Now to Jesus, I think he became "the lead voice" in this circle of
friends and associates. I actually think "teacher" is the wrong term
to use to describe him. The authentic language we have from him, in
my view, is found in the aphorisms and parables... in other words
"wisdom speech." Wisdom words as wisdom words, don't "teach," they
alert and orient and stir conversations and stir imaginations. They
are evocative "wonder" and "wondering words." The word "sage" is
closer to a descriptive titling, but I think the better way to talk
of Jesus is that he was "a man of aphorisms and parables." The
"dynamic juicing" so such language sharing is powerful. I think with
imaginations stirred, then sharing "the peace" led to the organizing
of a movement to share this experience. The mission agenda we find
described in and/ or assumed/ talked about in Q, Thomas, the
Synoptics, John, Paul's letters, Acts, etc. was a key inaugural
moment in that it intentionally spread the reconciliation experience
beyond the confines of the original family, friends and associates.
Per that mission agenda, this was "a two by two to homes" movement,
hence it was a social operation. And per all the gospels and the
fact that we're still talking about it, it "worked." (or it "can"

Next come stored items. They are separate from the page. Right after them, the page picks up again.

(** ** [class ErrorHandler]: the validators ([src/errors.py])

    Strings are ASCII text here: [len] counts characters and [isupper]
    knows the letters [a]-[z] and [A]-[Z] as the cased characters. *)

Definition is_ascii (s : string) : bool :=
  forallb (λ c, Nat.ltb (nat_of_ascii c) 128) (list_ascii_of_string s).

Definition is_lower_letter (c : ascii) : bool :=
  Nat.leb 97 (nat_of_ascii c) && Nat.leb (nat_of_ascii c) 122.

Definition is_upper_letter (c : ascii) : bool :=
  Nat.leb 65 (nat_of_ascii c) && Nat.leb (nat_of_ascii c) 90.

(** [str.isupper]: every cased character is uppercase and there is at
    least one cased character. *)
Definition isupper (s : string) : bool :=
  negb (existsb is_lower_letter (list_ascii_of_string s))
  && existsb is_upper_letter (list_ascii_of_string s).

(** What a validator does: it returns, or raises [ValueError] with a
    message. *)
Inductive validated (A : Type) : Type :=
| Returns (a : A)
| RaisesValueError (message : string).
Arguments Returns {A} a.
Arguments RaisesValueError {A} message.

Definition validate_symbol (symbol : json) : validated bool :=
  match symbol with
  | JStr s =>
      if Nat.ltb (String.length s) 2 || Nat.ltb 10 (String.length s)
      then RaisesValueError "Symbol must be 2-10 characters"
      else if negb (isupper s)
      then RaisesValueError "Symbol must be uppercase"
      else Returns true
  | _ => RaisesValueError "Symbol must be a string"
  end.

(** [isinstance(days, int)] holds of the booleans too, which compare as
    0 and 1. *)
Definition validate_days (days : json) : validated bool :=
  let check (n : Z) : validated bool :=
    if (n <? 1) || (365 <? n)
    then RaisesValueError "Days must be between 1 and 365"
    else Returns true in
  match days with
  | JInt n => check n
  | JBool b => check (if b then 1 else 0)
  | _ => RaisesValueError "Days must be an integer"
  end.

(** ** [class CryptoAPI] ([src/api.py]) *)

(** What the exchange client answers to [fetch_ticker(pair)]: a ticker
    dict, or an exception, of which only [str(e)] is used. *)
Inductive reply : Type :=
| Ticker (ticker : gmap string json)
| ExchangeError (message : string).

(** What a method of the API does: it returns, or raises
    [Exception(message)]. *)
Inductive api_result (A : Type) : Type :=
| Fetched (a : A)
| ApiException (message : string).
Arguments Fetched {A} a.
Arguments ApiException {A} message.

(** The dict literal of [__init__], in the order written. *)
Definition SYMBOL_PAIRS : list (string * string) :=
  [ ("BTC", "BTC/USDT"); ("ETH", "ETH/USDT"); ("XRP", "XRP/USDT");
    ("ADA", "ADA/USDT"); ("SOL", "SOL/USDT"); ("DOGE", "DOGE/USDT");
    ("MATIC", "MATIC/USDT"); ("LINK", "LINK/USDT"); ("LTC", "LTC/USDT");
    ("BCH", "BCH/USDT"); ("DOT", "DOT/USDT"); ("AVAX", "AVAX/USDT");
    ("ARB", "ARB/USDT"); ("OP", "OP/USDT"); ("SHIB", "SHIB/USDT");
    ("PEPE", "PEPE/USDT"); ("NEAR", "NEAR/USDT"); ("UNI", "UNI/USDT") ].

Definition symbols_map : gmap string string := list_to_map SYMBOL_PAIRS.

(** [list(self.symbols_map.keys())]: the keys in the order written. *)
Definition get_supported_symbols : list string := SYMBOL_PAIRS.*1.

(** [ticker[key]]: the value, or [str] of the [KeyError], which is the
    [repr] of the key. *)
Definition item (ticker : gmap string json) (key : string) : string + json :=
  match ticker !! key with
  | Some v => inr v
  | None => inl ("'" +:+ key +:+ "'")
  end.

Section Api.

(** The exchange client ([ccxt.binance()]) and [datetime.isoformat]. *)
Variable exchange_fetch_ticker : string -> World -> reply.
Variable isoformat : Z -> string.

(** The dict [fetch_ticker] builds from a ticker, its items evaluated in
    the order written; [inl] carries [str] of the exception raised. *)
Definition price_data_of (symbol : string) (ticker : gmap string json)
    (now : Z) : string + json :=
  match item ticker "last" with inl e => inl e | inr price =>
  match item ticker "high" with inl e => inl e | inr high_24h =>
  match item ticker "low" with inl e => inl e | inr low_24h =>
  match item ticker "quoteVolume" with inl e => inl e | inr volume =>
  match item ticker "bid" with inl e => inl e | inr bid =>
  match item ticker "ask" with inl e => inl e | inr ask =>
    inr (JObj (list_to_map
           [ ("symbol", JStr symbol);
             ("price", price);
             ("high_24h", high_24h);
             ("low_24h", low_24h);
             ("volume", volume);
             ("bid", bid);
             ("ask", ask);
             ("timestamp", JStr (isoformat now));
             ("change_percent",
              match ticker !! "percentage" with
              | Some v => v
              | None => JStr "N/A"
              end) ]))
  end end end end end end.

(** The body of the [try] in [fetch_ticker]. *)
Definition fetch_ticker_body (symbol : string) (w : World) : string + json :=
  match symbols_map !! symbol with
  | None => inl ("Symbol " +:+ symbol +:+ " not supported")
  | Some trading_pair =>
      match exchange_fetch_ticker trading_pair w with
      | ExchangeError message => inl message
      | Ticker ticker => price_data_of symbol ticker (clock w)
      end
  end.

Definition fetch_ticker (symbol : string) (w : World) : api_result json :=
  match fetch_ticker_body symbol w with
  | inr price_data => Fetched price_data
  | inl message => ApiException ("Error fetching " +:+ symbol +:+ ": " +:+ message)
  end.

(** [fetch_multiple_tickers]: the loop, [results] being the dict built so
    far. *)
Fixpoint fetch_multiple_tickers_from (results : gmap string json)
    (symbols : list string) (w : World) : gmap string json :=
  match symbols with
  | [] => results
  | symbol :: rest =>
      let entry :=
        match fetch_ticker symbol w with
        | Fetched price_data => price_data
        | ApiException message => JObj {[ "error" := JStr message ]}
        end in
      fetch_multiple_tickers_from (<[symbol := entry]> results) rest w
  end.

Definition fetch_multiple_tickers (symbols : list string) (w : World)
  : gmap string json :=
  fetch_multiple_tickers_from ∅ symbols w.

End Api.

(** ** [class MCPServer] ([src/main.py]) *)

(** What the [try] of a server method can catch: an exception out of the
    cache, or the [Exception] of the API. *)
Inductive raised : Type :=
| CacheRaised (e : exn)
| ApiRaised (message : string).

(** [type(e).__name__]. *)
Definition exn_name (e : exn) : string :=
  match e with
  | FileNotFoundError => "FileNotFoundError"
  | FileExistsError => "FileExistsError"
  | NotADirectoryError => "NotADirectoryError"
  | IsADirectoryError => "IsADirectoryError"
  | PermissionError => "PermissionError"
  | JSONDecodeError => "JSONDecodeError"
  | AttributeError => "AttributeError"
  | RecursionError => "RecursionError"
  end.

Section Server.

Variable fromisoformat : string -> option Time.datetime.
Variable exchange_fetch_ticker : string -> World -> reply.
Variable isoformat : Z -> string.

(** [str(e)] for the exceptions of the cache, whose text the operating
    system words; and what [ErrorHandler._log_error] leaves of the world:
    it appends a line to its log file and swallows its own failures, so
    it returns whatever the disk does. *)
Variable str_of_exn : exn -> string.
Variable _log_error : json -> World -> World.

(** [ErrorHandler.handle(exception, context)]; the printing is left
    out. *)
Definition handle (exception : raised) (context : string) (w : World)
  : json * World :=
  let error_response :=
    JObj (list_to_map
      [ ("error", JBool true);
        ("message", JStr match exception with
                         | CacheRaised e => str_of_exn e
                         | ApiRaised message => message
                         end);
        ("context", JStr context);
        ("timestamp", JStr (isoformat (clock w)));
        ("type", JStr match exception with
                      | CacheRaised e => exn_name e
                      | ApiRaised _ => "Exception"
                      end) ]) in
  (error_response, _log_error error_response w).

work). That the lead "imaginator," who was mercilessly killed by the
"Pax" they were responding to, became the iconic embodiment of the
whole thing is no surprise. To be sure, there were fears and
fallings away in the midst of that horror, but that didn't kill this
movement, it spurred it on! And that cross could not kill the
imaginative power of Jesus' potent language. Those words still
"worked" and still do "for those with ears to hear:)!"
To end on some shameless self promotion:)! "The 4th R" has just
published the first of two articles by me on wisdom speech (this
article) and Jesus as a wisdom communicator (the next edition). I
hope some might be interested in reading it. Also I want to give a
shout out to Hal Taussig's new book, "In the Beginning Was the
Meal." It is fresh off the presses and I just got my copy. I urge
all to read it.
Good to chat.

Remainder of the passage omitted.